ふと、店員の笑顔に引っかかりを覚える。屈託なく、そして春先に咲く花のような柔らかな笑顔は何処か見覚えがあった。しかし彼女とは初対面の筈だ。顔を合わせた事など――。
……そうか。ようやく合点の行ったヨルはフッと笑みを零す。店員は作業に集中していてそれに気付いている様子は無いのだが。

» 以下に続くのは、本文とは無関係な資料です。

(** * SAP / BTP tool-calling adapter: a shallow embedding and its properties

    The development follows the four source files of the repository:

    - [src/utils/config.js]      -> [Module Config]
    - [src/services/sap-service.js] (class [SAPService]) -> [Module SAPService]
    - [src/server/mcp-server.js] (class [SAPMCPServer]) -> [Module SAPMCPServer]
    - the HTTP variant with [BTPDestinationService] and the tools
      [list_destinations] and [query_northwind] -> [Module BTP], its
      liveness endpoint -> [Module Endpoints]
    - mcp-client.js (class [MCPClient]) -> [Module MCPClient]

    JavaScript values are an inductive type, [async] functions are
    computations in a monad that reads the network (an oracle answering
    every HTTP request), appends each request to a trace and either
    completes normally or throws.  Console output is not modelled and no
    property below is about the log; where an argument of a logging call
    can throw (the client's list of model names), its evaluation is part
    of the model.

    Numbers are modelled by [Z] and stand for the safe integers of
    JavaScript (absolute value at most 2^53 - 1), which a double holds
    exactly.  On them, and as long as the result is one of them, [+] and
    the number-to-string conversion agree with [Z.add] and the decimal
    numeral; beyond them the engine rounds sums and prints rounded or
    exponent forms, so a statement about a printed or added number
    carries this bound. *)

From Stdlib Require Import ZArith List String Ascii Bool Lia.
From Stdlib Require Import DecimalString DecimalZ DecimalPos.
Import ListNotations.
Set Warnings "-register-all".
Open Scope string_scope.
Open Scope Z_scope.
(** The loop of [TickWhile] ends within [N] rounds when the energy is below
    [N] times the loss of a moving step.  Along the way, the distance [s]
    counted since the last [Draw] is positive only if there is an angle. *)
Lemma TickWhile_loop_finishes :
  forall (N : nat) (w : World) (s0 : R) (P V : Vec.t) (first : bool),
    in_stroke w b t T P V ->
    aiming w t p pressure size ->
    first_flag w = Some first ->
    0 <= s0 -> (0 < s0 -> is_Some (tip_angle w)) ->
    energy b T P V < INR N * loss b ->
    exists w' s P' V' new k,
      TickWhile_loop host N t s0 w = (Ok (Some s), w')
      /\ in_stroke w' b t T P' V'
      /\ aiming w' t p pressure size
      /\ first_flag w' = Some (match k with O => first | _ => false end)
      /\ 0 <= s /\ (0 < s -> is_Some (tip_angle w'))
      /\ events w' = events w ++ new
      /\ map call_of new = segment_calls p first k
      /\ console w' = console w /\ scheduled w' = scheduled w
      /\ this w' = DynaDraw.with_cursor (DynaDraw.cursor (this w')) (this w)
      /\ (Vec.sizeSq (force T P') < 1 \/ Vec.sizeSq V' < 1)
      /\ (0 < s0 \/ 0 < fst (step b 1 T P V) -> 0 < s \/ (0 < k)%nat)
      /\ (s0 = 0 -> ~ 0 < fst (step b 1 T P V) -> k = 0%nat /\ s = 0).
Proof.
  pose proof (loss_pos b Hfriction Hmass) as Hloss.
  assert (Hm : 0 < Mass b) by nra.
  induction N as [|N IH]; intros w s0 P V first Hin Haim Hfl Hs0 Hang HE.
  - pose proof (energy_nonneg b T P V Hfriction Hmass). cbn in HE. lra.
  - destruct (ApplyForce_in_stroke w b t T P V 1 Hin)
      as (w1 & HA & Hin1 & (Hev1 & Hco1 & Hsc1 & Hth1) & Hang1 & Hang1').
    pose proof (step_nonneg b 1 T P V) as Hd.
    pose proof (aiming_same w w1 t p pressure size Hth1 Haim) as Haim1.
    assert (Hfl1 : first_flag w1 = Some first).
    { destruct (ApplyForce_flag _ _ _ _ _ HA) as [_ ->]. exact Hfl. }
    set (d := fst (step b 1 T P V)) in *.
    set (P1 := fst (snd (step b 1 T P V))) in *.
    set (V1 := snd (snd (step b 1 T P V))) in *.
    assert (Hang2 : 0 < s0 + d -> is_Some (tip_angle w1)).
    { intros Hpos. destruct (Rlt_dec 0 d); [auto|].
      apply Hang1, Hang. lra. }
    (* the body of the loop, up to the test *)
    assert (Hbody : exists w2 s2 new k,
      (if decide (BrushSize_Size size < s0 + d) then
         let* pressure0 := number_of (DynaDraw.pressure (this w1)) in
         Draw host (DynaDraw.path (this w1)) pressure0;;; ret 0
       else ret (s0 + d)) w1 = (Ok s2, w2)
      /\ (0 < s0 + d -> 0 < s2 \/ (0 < k)%nat)
      /\ (s0 + d = 0 -> k = 0%nat /\ s2 = 0)
      /\ in_stroke w2 b t T P1 V1
      /\ aiming w2 t p pressure size
      /\ first_flag w2 = Some (match k with O => first | _ => false end)
      /\ 0 <= s2 /\ (0 < s2 -> is_Some (tip_angle w2))
      /\ events w2 = events w1 ++ new
      /\ map call_of new = segment_calls p first k
      /\ console w2 = console w1 /\ scheduled w2 = scheduled w1
      /\ this w2 = DynaDraw.with_cursor (DynaDraw.cursor (this w2)) (this w1)).
    { destruct Haim1 as (Hpo & Hpa & Hpr & Hsi).
      destruct (decide (BrushSize_Size size < s0 + d)) as [Hgt|Hle].
      - destruct (Draw_in_stroke host w1 b t T P1 V1 p pressure first Hquiet Hin1)
          as (w2 & new & HD & Hin2 & Hang3 & Hfl2 & Hev2 & Hcalls & Hco2 & Hsc2 & Hth2);
          [apply Hang2; lra|exact Hfl1|].
        exists w2, 0, new, 1%nat. rewrite Hpr, Hpa. cbn [number_of deref].
        split; [eapply bind_Ok; [reflexivity|]; eapply bind_Ok; [exact HD|]; reflexivity|].
        split; [intros _; right; lia|]. split; [intros H0; exfalso; lra|].
        split; [exact Hin2|]. split; [apply (aiming_same w1); [exact Hth2|repeat split; assumption]|].
        split; [exact Hfl2|]. split; [lra|]. split; [intros; lra|].
        repeat split; assumption.
      - exists w1, (s0 + d), [], 0%nat. split; [reflexivity|].
        split; [intros H0; left; exact H0|].
        split; [intros H0; split; [reflexivity|exact H0]|].
        split; [exact Hin1|]. split; [repeat split; assumption|].
        split; [exact Hfl1|]. split; [lra|]. split; [exact Hang2|].
        rewrite app_nil_r. repeat split; try reflexivity.
        destruct (this w1); reflexivity. }
    destruct Hbody as (w2 & s2 & new & k & HB & Hk1 & Hk0 & Hin2 & Haim2 & Hfl2 & Hs2 & Hang3 & Hev2 & Hcalls & Hco2 & Hsc2 & Hth2).
    assert (Hunf : TickWhile_loop host (S N) t s0 w
                   = (if decide (0 < d) then TickWhile_loop host N t s2 else ret (Some s2)) w2).
    { cbn [TickWhile_loop]. eapply bind_Ok; [exact HA|].
      eapply bind_Ok; [reflexivity|]. cbv beta.
      destruct Haim1 as (_ & _ & _ & Hsi). rewrite Hsi.
      eapply bind_Ok; [reflexivity|]. cbv beta.
      eapply bind_Ok; [exact HB|]. reflexivity. }
    rewrite Hunf. clear Hunf HB.
    destruct (decide (0 < d)) as [Hmove|Hstop].
    + (* the brush moved: the energy went down *)
      assert (HE1 : energy b T P1 V1 < INR N * loss b).
      { subst d P1 V1. revert Hmove. unfold step.
        destruct (Rlt_dec _ _); cbn [fst snd]; [lra|].
        destruct (Rlt_dec _ _) as [|Hge]; cbn [fst snd]; [lra|]. intros _.
        rewrite energy_step by lra. rewrite S_INR in HE.
        unfold Threshold.Velocity in Hge.
        assert (loss b <= loss b * Vec.sizeSq (pulled b T P V)) by nra.
        lra. }
      destruct (IH w2 s2 P1 V1 _ Hin2 Haim2 Hfl2 Hs2 Hang3 HE1)
        as (w3 & s3 & P3 & V3 & new' & k' & HL & Hin3 & Haim3 & Hfl3 & Hs3 & Hang4 & Hev3 & Hcalls' & Hco3 & Hsc3 & Hth3 & Hend & Hfw & _).
      exists w3, s3, P3, V3, (new ++ new'), (k + k')%nat.
      split; [exact HL|]. split; [exact Hin3|]. split; [exact Haim3|].
      split; [rewrite Hfl3; destruct k, k'; reflexivity|].
      split; [exact Hs3|]. split; [exact Hang4|].
      split; [rewrite Hev3, Hev2, Hev1, app_assoc; reflexivity|].
      split; [rewrite map_app, Hcalls, Hcalls'; apply segment_calls_add|].
      split; [congruence|]. split; [congruence|].
      split; [rewrite Hth3, Hth2, Hth1; reflexivity|]. split; [exact Hend|].
      split.
      * intros _. destruct Hk1 as [H|H]; [lra| |right; lia].
        destruct (Hfw (or_introl H)) as [H3|H3]; [left; exact H3|right; lia].
      * intros _ Hn. contradiction.
    + exists w2, s2, P1, V1, new, k.
      split; [reflexivity|]. split; [exact Hin2|]. split; [exact Haim2|].
      split; [exact Hfl2|]. split; [exact Hs2|]. split; [exact Hang3|].
      split; [rewrite Hev2, Hev1; reflexivity|]. split; [exact Hcalls|].
      split; [congruence|]. split; [congruence|].
      split; [rewrite Hth2, Hth1; reflexivity|].
      split; [apply step_at_rest; exact Hstop|].
      split.
      * intros [H|H]; [|contradiction]. apply Hk1. lra.
      * intros H0 _. apply Hk0. lra.
Qed.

「お待たせしました。食卓に飾るのをご希望との事で、香りの強くない花を中心にご用意させて頂きました」
「へぇ、見事だねぇ」
カウンターに置かれた小さなバスケットを受け取って顔を近付けてみると、確かに花々の香りはそう強くはない。これなら食卓に置いても食事の邪魔にはならないだろう。そして香りが淡いからと言って見た目が貧相という印象もなく、色とりどりの花が使われていて華やかに感じる。
「はいよ、料金だ」
「有り難う御座いま……、?」
ヨルが代金丁度の龍門幣を置き、店員が受け取ろうとした時。顔の方へと伸びてきたヨルの手に店員は動きを止め、視線だけでその先を追った。
「あ、あの……?」
「よし、似合ってるな」
ヨルが手を引っ込めたので触れられた箇所に指を向かわせてみる。耳に掛けるように差し込まれたのは、今しがた出来上がったバスケットの中から抜かれた一輪の桃色の花だった。
きょとんとした顔でヨルを見上げれば、ヨルは小さく笑う。
「やっぱ、あんたは花屋を開いてる方がお似合いだな」
その言葉を受けた店員――アインツはプッと吹き出し、肩を揺らして笑う。それはいつの日か見た、彼が一番好んでいた綺麗な笑みだった。